Deep vein thrombosis is a potentially serious disease caused by the formation of clots (thrombus) in the interior of deep veins. These clots are most commonly formed in the veins of the leg (calf), but they may also appear in the thigh and occasionally in the upper limbs. The importance of venous thrombosis results from two types of complications. Firstly, in the early stages the clot may move up to the lung and block an artery. This condition is called pulmonary embolism and may be fatal depending on the size of the clot and size of the affected area. Secondly, chronic venous insufficiency or post-thrombotic syndrome may occur at late stages due to the destruction of the vein valves. Various therapeutic options are available for vascular surgery including anticoagulation and fibrinolysis, or depending on the circumstances even endovascular stenting or surgical venous bypass treatment.
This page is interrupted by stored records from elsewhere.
Lemma get_interface_state_description_single_line
    (conn : string -> string) (loopback d : string) :
  description (get_interface_state conn loopback) = Some d ->
  single_line d = true.
Proof.
  rewrite get_interface_state_description. unfold last_description.
  destruct (last (filter _ _)) as [ln|] eqn:Hlast; [| done].
  intros [= <-].
  apply last_Some_elem_of, list_elem_of_filter in Hlast as [_ Hin].
  pose proof (get_interface_state_lines_shape conn loopback) as H.
  rewrite Forall_forall in H. destruct (H ln Hin) as (_ & _ & Hlb).
  apply linebreak_single_line. unfold description_value.
  by apply all_chars_strip, all_chars_slice_from.
Qed.

(** An attribute value the prober reports is never empty, neither starts
    nor ends with whitespace, and fits on one line. *)
Theorem get_interface_state_description_shape (conn : string -> string)
    (loopback d : string) :
  description (get_interface_state conn loopback) = Some d ->
  d <> "" /\ Py.strip d = d /\ single_line d = true.
Proof.
  intros Hd. split; [| split].
  - intros ->. by apply (get_interface_state_description_nonempty
                           conn loopback).
  - rewrite get_interface_state_description in Hd.
    unfold last_description in Hd.
    destruct (last (filter _ _)) as [ln|]; [| done].
    injection Hd as <-. apply strip_strip.
  - by apply (get_interface_state_description_single_line conn loopback).
Qed.
(** Section 4.5: the fields of a priority-fee record. *)
Definition EIP1559Fields (t : TransactionSerializable)
    (serializedAccessList : RecursiveArray) (tail fields : list RecursiveArray)
  : Prop :=
  exists chainId_ nonce_ maxPriorityFeePerGas_ maxFeePerGas_ gas_ value_,
    toHex (chainId t) = Returned chainId_ /\
    OrEmpty (nonce t) nonce_ /\
    OrEmpty (maxPriorityFeePerGas t) maxPriorityFeePerGas_ /\
    OrEmpty (maxFeePerGas t) maxFeePerGas_ /\
    OrEmpty (gas t) gas_ /\
    OrEmpty (value t) value_ /\
    fields = [ RHex chainId_;
               RHex nonce_;
               RHex maxPriorityFeePerGas_;
               RHex maxFeePerGas_;
               RHex gas_;
               RHex (nullish (to t) "0x");
               RHex value_;
               RHex (nullishOpt (data t) "0x");
               serializedAccessList ] ++ tail.

(** Section 4.6: the fields of a blob-carrying record. *)
Definition EIP4844Fields (t : TransactionSerializable)
    (serializedAccessList : RecursiveArray) (tail fields : list RecursiveArray)
  : Prop :=
  exists chainId_ nonce_ maxPriorityFeePerGas_ maxFeePerGas_ gas_ value_
         maxFeePerBlobGas_,
    toHex (chainId t) = Returned chainId_ /\
    OrEmpty (nonce t) nonce_ /\
    OrEmpty (maxPriorityFeePerGas t) maxPriorityFeePerGas_ /\
    OrEmpty (maxFeePerGas t) maxFeePerGas_ /\
    OrEmpty (gas t) gas_ /\
    OrEmpty (value t) value_ /\
    OrEmpty (maxFeePerBlobGas t) maxFeePerBlobGas_ /\
    fields = [ RHex chainId_;
               RHex nonce_;
               RHex maxPriorityFeePerGas_;
               RHex maxFeePerGas_;
               RHex gas_;
               RHex (nullish (to t) "0x");
               RHex value_;
               RHex (nullishOpt (data t) "0x");
               serializedAccessList;
               RHex maxFeePerBlobGas_;
               ofHexArray (blobVersionedHashes t) ] ++ tail.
Chronic venous insufficiency is defined as an anomaly in the functioning of the venous system which is caused by a problem with vein valves, and may or may not be associated with the obstruction of venous flow. It may affect the superficial venous system, the deep venous system or both. In addition, venous dysfunction may result from a congenital disorder or may be acquired. It is an extremely significant disease affecting people from different age groups and one which may cause serious socioeconomic problems. It has high rates of incidence and prevalence, and is associated with varicose veins, ulcers and trophic lesions on the lower limbs. Diagnosis is clinical and, when necessary, additional diagnostic tests are performed, such as venous ultrasound scans. Treatment uses conservative methods such as elastic socks or bands, specific local care and minimal invasive surgical procedures.